» **Task goal**: From the data below, copy exactly the lines that lie between the one holding "(* ===== verification/OpenAI.v ===== *)" and the one holding "Record apiChoice := mkChoice", including both, and nothing more.

----- Material shown

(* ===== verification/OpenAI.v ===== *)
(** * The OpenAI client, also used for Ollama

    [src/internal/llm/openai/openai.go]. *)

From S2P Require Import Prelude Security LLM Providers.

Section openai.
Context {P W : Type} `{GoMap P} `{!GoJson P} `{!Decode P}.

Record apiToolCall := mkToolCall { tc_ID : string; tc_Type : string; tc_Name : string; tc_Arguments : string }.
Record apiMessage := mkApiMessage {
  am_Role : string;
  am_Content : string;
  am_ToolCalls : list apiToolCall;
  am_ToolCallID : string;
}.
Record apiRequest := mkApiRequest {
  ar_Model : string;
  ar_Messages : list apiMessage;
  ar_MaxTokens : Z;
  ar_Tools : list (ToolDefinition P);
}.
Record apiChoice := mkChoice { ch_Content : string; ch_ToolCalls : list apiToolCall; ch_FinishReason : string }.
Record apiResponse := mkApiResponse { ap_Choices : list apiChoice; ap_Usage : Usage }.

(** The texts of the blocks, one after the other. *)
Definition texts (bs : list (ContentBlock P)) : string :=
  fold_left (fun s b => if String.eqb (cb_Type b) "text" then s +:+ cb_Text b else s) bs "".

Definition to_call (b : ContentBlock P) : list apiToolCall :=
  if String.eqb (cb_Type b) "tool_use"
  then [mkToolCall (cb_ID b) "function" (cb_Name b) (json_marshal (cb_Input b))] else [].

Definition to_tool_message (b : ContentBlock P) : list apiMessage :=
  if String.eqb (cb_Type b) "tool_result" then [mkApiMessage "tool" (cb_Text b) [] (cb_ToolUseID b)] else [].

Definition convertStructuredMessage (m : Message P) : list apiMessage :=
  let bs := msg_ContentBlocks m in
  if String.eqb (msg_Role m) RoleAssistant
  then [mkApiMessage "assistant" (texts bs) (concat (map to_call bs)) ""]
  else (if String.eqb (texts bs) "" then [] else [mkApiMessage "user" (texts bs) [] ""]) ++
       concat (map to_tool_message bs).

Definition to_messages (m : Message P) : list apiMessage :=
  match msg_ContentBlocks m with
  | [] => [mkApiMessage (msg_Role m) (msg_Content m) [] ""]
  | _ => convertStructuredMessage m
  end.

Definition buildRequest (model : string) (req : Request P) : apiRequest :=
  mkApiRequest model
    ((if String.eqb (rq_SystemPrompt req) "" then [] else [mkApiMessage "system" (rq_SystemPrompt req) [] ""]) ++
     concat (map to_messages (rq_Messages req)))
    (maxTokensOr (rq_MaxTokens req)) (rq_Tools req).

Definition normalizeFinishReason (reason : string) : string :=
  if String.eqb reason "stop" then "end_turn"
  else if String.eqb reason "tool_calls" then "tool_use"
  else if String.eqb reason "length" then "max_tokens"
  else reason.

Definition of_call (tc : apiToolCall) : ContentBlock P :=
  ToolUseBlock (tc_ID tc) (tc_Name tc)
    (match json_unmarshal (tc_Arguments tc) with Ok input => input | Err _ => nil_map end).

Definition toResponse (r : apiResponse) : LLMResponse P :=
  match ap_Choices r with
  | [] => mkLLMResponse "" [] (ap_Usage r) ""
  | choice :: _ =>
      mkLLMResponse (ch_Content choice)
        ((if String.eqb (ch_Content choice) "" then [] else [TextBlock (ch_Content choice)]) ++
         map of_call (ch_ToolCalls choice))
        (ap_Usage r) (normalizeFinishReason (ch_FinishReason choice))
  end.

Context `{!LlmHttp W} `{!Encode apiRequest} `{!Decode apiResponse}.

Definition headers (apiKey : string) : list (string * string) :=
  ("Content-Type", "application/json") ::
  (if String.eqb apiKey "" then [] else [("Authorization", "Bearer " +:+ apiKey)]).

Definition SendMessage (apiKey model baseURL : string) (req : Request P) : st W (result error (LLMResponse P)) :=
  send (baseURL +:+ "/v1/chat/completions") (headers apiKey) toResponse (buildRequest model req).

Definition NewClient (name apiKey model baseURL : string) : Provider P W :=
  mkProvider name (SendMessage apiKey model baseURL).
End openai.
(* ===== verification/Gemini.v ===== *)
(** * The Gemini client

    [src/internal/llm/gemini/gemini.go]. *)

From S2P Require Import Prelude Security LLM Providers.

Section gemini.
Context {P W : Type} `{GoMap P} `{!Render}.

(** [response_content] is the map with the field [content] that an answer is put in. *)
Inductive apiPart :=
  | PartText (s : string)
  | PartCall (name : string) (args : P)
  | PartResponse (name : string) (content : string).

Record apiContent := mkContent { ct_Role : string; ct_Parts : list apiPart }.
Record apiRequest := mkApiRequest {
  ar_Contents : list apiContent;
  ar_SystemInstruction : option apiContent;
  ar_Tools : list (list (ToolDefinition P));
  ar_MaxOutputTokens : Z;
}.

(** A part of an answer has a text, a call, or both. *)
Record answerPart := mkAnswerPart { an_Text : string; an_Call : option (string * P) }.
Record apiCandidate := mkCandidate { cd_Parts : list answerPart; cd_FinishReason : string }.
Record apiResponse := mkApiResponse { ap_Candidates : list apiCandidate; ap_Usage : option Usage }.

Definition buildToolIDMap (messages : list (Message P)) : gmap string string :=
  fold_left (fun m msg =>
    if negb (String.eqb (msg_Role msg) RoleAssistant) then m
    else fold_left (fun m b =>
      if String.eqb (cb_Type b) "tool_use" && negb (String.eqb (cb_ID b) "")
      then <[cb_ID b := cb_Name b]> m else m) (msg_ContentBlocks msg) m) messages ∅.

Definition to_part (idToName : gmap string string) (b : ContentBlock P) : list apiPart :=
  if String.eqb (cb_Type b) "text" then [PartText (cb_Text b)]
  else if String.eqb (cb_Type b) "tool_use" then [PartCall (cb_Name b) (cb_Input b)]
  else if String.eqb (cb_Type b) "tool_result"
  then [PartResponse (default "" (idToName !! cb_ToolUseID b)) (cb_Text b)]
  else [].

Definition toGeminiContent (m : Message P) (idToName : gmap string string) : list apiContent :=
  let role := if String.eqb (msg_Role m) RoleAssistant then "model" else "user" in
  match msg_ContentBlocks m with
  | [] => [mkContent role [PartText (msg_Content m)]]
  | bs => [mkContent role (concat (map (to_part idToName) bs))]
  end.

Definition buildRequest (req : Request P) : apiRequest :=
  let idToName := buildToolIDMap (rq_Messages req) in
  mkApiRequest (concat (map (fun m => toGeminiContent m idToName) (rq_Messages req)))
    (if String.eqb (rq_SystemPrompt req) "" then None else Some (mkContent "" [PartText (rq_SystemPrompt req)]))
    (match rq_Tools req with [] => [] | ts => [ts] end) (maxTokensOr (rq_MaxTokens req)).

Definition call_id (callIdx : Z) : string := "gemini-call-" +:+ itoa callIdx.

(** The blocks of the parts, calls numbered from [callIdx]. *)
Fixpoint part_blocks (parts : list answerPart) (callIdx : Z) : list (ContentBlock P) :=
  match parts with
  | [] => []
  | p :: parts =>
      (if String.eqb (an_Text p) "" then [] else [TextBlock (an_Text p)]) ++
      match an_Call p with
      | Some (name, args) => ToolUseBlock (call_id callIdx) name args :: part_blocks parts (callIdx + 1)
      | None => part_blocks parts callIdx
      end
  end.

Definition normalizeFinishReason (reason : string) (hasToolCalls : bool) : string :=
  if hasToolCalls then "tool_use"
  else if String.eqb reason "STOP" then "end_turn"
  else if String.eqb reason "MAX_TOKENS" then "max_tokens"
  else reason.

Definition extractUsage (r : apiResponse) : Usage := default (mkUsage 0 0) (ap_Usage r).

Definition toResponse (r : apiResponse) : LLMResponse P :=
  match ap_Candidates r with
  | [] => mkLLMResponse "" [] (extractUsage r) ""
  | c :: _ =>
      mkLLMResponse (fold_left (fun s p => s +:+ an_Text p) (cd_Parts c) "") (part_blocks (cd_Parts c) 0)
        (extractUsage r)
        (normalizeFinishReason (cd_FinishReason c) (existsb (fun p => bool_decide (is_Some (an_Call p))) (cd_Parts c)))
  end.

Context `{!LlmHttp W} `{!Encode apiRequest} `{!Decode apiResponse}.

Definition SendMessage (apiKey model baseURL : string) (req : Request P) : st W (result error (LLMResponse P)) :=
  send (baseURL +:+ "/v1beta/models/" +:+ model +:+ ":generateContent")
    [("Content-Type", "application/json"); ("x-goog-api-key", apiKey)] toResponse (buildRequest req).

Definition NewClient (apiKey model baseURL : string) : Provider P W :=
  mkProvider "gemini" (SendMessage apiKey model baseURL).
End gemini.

----------
----- Material shown

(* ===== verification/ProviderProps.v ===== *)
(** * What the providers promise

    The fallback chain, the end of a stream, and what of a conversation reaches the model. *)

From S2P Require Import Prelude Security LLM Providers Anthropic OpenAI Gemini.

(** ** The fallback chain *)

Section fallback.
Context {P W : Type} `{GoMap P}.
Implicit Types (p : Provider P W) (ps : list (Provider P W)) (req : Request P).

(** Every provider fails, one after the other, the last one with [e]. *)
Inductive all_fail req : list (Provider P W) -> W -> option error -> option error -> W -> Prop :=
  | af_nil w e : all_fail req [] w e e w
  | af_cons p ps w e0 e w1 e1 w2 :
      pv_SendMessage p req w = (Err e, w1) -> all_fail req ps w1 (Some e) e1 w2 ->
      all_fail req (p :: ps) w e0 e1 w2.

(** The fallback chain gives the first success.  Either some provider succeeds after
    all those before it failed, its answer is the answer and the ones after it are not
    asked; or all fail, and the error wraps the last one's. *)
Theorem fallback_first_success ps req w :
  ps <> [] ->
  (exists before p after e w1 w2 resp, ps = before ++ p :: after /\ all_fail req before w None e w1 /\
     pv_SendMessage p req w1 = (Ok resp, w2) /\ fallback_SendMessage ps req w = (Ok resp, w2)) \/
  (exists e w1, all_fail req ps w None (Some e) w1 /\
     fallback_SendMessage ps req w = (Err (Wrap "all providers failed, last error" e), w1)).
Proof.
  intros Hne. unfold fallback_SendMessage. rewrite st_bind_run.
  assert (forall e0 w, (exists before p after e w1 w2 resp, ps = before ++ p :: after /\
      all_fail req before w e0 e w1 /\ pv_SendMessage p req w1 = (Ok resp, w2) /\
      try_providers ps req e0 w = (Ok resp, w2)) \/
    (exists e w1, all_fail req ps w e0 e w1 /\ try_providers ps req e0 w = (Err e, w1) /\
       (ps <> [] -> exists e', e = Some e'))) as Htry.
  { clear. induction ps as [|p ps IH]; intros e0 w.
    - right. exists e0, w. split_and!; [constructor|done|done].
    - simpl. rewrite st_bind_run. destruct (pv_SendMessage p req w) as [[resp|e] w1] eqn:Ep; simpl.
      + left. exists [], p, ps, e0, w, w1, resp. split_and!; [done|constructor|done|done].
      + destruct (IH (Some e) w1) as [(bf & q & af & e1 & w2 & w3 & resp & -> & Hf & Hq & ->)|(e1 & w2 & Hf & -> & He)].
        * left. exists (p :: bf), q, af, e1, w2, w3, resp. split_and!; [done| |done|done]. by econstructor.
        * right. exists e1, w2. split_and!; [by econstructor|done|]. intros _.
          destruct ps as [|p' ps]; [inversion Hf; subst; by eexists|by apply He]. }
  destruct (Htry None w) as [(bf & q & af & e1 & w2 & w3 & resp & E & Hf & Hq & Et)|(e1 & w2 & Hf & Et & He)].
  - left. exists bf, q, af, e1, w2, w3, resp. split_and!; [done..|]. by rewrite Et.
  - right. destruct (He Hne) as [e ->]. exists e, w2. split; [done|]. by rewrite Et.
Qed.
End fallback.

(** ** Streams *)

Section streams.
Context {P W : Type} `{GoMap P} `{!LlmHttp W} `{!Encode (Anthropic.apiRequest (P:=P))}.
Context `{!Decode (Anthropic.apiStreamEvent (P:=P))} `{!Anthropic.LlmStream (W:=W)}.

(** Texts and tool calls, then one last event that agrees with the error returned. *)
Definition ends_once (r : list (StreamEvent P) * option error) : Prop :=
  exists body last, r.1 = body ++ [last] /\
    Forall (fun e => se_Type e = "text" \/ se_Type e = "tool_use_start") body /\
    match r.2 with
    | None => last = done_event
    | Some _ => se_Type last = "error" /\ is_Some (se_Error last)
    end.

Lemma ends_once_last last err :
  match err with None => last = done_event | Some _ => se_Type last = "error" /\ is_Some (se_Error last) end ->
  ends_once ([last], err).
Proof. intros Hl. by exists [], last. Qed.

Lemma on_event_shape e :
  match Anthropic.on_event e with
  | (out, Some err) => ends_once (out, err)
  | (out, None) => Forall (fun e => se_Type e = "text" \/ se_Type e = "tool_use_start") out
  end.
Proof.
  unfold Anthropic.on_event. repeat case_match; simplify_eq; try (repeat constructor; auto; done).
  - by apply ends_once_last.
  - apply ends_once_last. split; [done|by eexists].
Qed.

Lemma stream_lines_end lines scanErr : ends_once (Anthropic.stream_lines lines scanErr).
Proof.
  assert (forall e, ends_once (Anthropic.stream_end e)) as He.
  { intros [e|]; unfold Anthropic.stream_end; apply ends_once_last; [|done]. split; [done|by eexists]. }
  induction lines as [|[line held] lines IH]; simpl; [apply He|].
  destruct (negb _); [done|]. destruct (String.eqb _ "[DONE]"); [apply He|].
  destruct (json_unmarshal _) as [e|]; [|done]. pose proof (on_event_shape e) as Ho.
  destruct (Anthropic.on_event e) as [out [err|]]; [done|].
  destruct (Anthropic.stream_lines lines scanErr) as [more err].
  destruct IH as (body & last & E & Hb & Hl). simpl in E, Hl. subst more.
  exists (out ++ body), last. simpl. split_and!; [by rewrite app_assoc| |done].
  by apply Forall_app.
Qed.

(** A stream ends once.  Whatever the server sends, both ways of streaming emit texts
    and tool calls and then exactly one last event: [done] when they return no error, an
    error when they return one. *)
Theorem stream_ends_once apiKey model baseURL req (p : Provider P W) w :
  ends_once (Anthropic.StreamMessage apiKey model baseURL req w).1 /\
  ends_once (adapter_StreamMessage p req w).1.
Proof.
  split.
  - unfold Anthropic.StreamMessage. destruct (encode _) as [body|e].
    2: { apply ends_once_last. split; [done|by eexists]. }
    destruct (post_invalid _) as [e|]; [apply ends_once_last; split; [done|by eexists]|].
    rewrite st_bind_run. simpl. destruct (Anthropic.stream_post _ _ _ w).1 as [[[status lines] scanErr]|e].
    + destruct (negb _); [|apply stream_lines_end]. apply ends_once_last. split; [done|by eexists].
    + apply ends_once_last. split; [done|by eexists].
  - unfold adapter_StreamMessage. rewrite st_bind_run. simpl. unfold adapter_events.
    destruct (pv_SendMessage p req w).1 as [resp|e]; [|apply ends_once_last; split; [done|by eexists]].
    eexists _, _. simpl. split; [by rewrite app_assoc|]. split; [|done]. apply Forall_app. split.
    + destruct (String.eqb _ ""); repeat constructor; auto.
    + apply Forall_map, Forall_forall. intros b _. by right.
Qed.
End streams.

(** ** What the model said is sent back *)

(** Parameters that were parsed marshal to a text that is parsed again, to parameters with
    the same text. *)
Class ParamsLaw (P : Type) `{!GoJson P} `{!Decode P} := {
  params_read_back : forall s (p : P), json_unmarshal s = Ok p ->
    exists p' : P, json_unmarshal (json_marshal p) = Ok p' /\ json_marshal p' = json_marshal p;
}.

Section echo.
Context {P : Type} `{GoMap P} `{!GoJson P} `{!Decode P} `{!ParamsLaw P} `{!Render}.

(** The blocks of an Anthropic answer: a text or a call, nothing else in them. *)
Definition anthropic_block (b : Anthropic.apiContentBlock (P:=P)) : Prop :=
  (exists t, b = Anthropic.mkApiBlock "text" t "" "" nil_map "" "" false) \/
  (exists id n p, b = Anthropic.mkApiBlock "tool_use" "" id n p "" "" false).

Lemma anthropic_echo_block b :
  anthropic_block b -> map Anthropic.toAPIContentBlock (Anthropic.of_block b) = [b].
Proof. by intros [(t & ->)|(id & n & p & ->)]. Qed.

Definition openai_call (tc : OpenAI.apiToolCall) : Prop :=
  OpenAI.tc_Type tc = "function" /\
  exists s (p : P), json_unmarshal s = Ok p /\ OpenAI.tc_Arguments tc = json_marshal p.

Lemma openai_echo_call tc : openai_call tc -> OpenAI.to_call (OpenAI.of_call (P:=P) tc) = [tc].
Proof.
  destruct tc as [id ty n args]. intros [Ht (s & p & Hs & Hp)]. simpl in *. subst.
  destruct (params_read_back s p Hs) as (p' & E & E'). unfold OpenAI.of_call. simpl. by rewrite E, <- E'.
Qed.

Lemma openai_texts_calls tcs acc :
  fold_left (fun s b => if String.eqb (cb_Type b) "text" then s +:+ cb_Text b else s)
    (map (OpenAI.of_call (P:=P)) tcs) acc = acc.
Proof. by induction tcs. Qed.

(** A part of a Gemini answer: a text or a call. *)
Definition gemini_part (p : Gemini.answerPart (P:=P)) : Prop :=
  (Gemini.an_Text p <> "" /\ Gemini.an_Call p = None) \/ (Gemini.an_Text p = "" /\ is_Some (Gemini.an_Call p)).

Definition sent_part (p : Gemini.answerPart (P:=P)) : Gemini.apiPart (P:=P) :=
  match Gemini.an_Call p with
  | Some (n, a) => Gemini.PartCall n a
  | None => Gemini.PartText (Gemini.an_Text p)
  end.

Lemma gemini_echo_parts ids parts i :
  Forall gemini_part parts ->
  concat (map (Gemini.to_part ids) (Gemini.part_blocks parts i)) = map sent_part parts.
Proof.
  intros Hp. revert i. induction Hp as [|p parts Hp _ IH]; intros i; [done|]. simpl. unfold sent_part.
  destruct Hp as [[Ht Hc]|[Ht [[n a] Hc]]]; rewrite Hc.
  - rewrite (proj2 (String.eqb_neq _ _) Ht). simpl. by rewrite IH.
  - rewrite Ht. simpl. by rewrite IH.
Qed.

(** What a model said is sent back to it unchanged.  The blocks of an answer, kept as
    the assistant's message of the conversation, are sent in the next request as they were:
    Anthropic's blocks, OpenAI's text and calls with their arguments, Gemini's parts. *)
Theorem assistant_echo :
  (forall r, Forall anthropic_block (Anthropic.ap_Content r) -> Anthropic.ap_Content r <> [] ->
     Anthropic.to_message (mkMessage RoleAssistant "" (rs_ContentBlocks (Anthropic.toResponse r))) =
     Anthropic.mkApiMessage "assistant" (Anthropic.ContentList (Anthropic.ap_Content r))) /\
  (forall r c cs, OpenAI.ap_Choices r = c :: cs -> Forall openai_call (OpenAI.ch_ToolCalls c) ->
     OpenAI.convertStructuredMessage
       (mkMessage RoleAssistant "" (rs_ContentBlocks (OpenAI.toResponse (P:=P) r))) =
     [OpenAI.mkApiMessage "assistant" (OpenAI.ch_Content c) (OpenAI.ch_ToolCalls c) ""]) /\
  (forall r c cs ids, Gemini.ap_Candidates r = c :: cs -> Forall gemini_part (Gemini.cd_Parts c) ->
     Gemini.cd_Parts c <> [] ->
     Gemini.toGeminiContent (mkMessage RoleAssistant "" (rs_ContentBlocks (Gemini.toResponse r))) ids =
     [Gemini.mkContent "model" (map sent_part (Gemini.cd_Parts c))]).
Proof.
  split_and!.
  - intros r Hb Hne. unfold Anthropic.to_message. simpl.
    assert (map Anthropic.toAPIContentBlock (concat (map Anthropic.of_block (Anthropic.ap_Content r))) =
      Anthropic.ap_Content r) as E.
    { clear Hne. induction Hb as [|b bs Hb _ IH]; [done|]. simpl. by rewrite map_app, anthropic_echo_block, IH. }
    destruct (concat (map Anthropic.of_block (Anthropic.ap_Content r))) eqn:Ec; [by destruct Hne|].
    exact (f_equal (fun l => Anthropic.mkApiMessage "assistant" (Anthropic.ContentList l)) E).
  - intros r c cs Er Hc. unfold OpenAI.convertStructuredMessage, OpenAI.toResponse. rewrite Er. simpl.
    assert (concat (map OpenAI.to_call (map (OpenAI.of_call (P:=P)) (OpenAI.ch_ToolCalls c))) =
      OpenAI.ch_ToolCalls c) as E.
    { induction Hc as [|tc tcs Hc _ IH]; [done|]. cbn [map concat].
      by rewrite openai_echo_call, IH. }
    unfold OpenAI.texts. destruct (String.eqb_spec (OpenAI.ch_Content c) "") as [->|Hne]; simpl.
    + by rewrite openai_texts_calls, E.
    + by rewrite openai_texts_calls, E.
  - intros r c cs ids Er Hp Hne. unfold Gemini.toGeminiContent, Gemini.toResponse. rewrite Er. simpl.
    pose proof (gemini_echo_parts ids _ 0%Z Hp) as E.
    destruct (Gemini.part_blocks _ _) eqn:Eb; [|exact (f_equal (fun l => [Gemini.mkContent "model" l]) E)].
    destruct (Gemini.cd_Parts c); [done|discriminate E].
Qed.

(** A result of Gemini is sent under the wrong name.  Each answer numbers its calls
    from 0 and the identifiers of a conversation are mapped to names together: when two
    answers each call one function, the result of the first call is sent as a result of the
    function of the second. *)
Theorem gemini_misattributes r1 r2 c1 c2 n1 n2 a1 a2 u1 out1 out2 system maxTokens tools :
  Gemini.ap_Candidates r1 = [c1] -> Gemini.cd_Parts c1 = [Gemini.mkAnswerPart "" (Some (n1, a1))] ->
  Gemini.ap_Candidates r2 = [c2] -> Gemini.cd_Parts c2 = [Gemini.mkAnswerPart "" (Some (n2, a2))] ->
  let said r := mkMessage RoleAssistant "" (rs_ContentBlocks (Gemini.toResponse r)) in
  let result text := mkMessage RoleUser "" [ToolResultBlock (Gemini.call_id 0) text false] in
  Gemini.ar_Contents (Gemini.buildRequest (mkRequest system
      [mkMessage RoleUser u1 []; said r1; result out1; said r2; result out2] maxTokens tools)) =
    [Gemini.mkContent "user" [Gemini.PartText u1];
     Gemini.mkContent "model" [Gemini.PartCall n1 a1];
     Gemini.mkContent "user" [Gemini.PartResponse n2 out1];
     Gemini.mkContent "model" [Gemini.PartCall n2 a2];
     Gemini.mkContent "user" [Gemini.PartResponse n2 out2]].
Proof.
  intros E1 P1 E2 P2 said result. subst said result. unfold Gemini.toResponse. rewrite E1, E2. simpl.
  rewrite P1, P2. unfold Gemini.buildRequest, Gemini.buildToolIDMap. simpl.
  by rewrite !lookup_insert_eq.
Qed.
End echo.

----------

» **Solution**:
(* ===== verification/OpenAI.v ===== *)
(** * The OpenAI client, also used for Ollama

    [src/internal/llm/openai/openai.go]. *)

From S2P Require Import Prelude Security LLM Providers.

Section openai.
Context {P W : Type} `{GoMap P} `{!GoJson P} `{!Decode P}.

Record apiToolCall := mkToolCall { tc_ID : string; tc_Type : string; tc_Name : string; tc_Arguments : string }.
Record apiMessage := mkApiMessage {
  am_Role : string;
  am_Content : string;
  am_ToolCalls : list apiToolCall;
  am_ToolCallID : string;
}.
Record apiRequest := mkApiRequest {
  ar_Model : string;
  ar_Messages : list apiMessage;
  ar_MaxTokens : Z;
  ar_Tools : list (ToolDefinition P);
}.
Record apiChoice := mkChoice { ch_Content : string; ch_ToolCalls : list apiToolCall; ch_FinishReason : string }.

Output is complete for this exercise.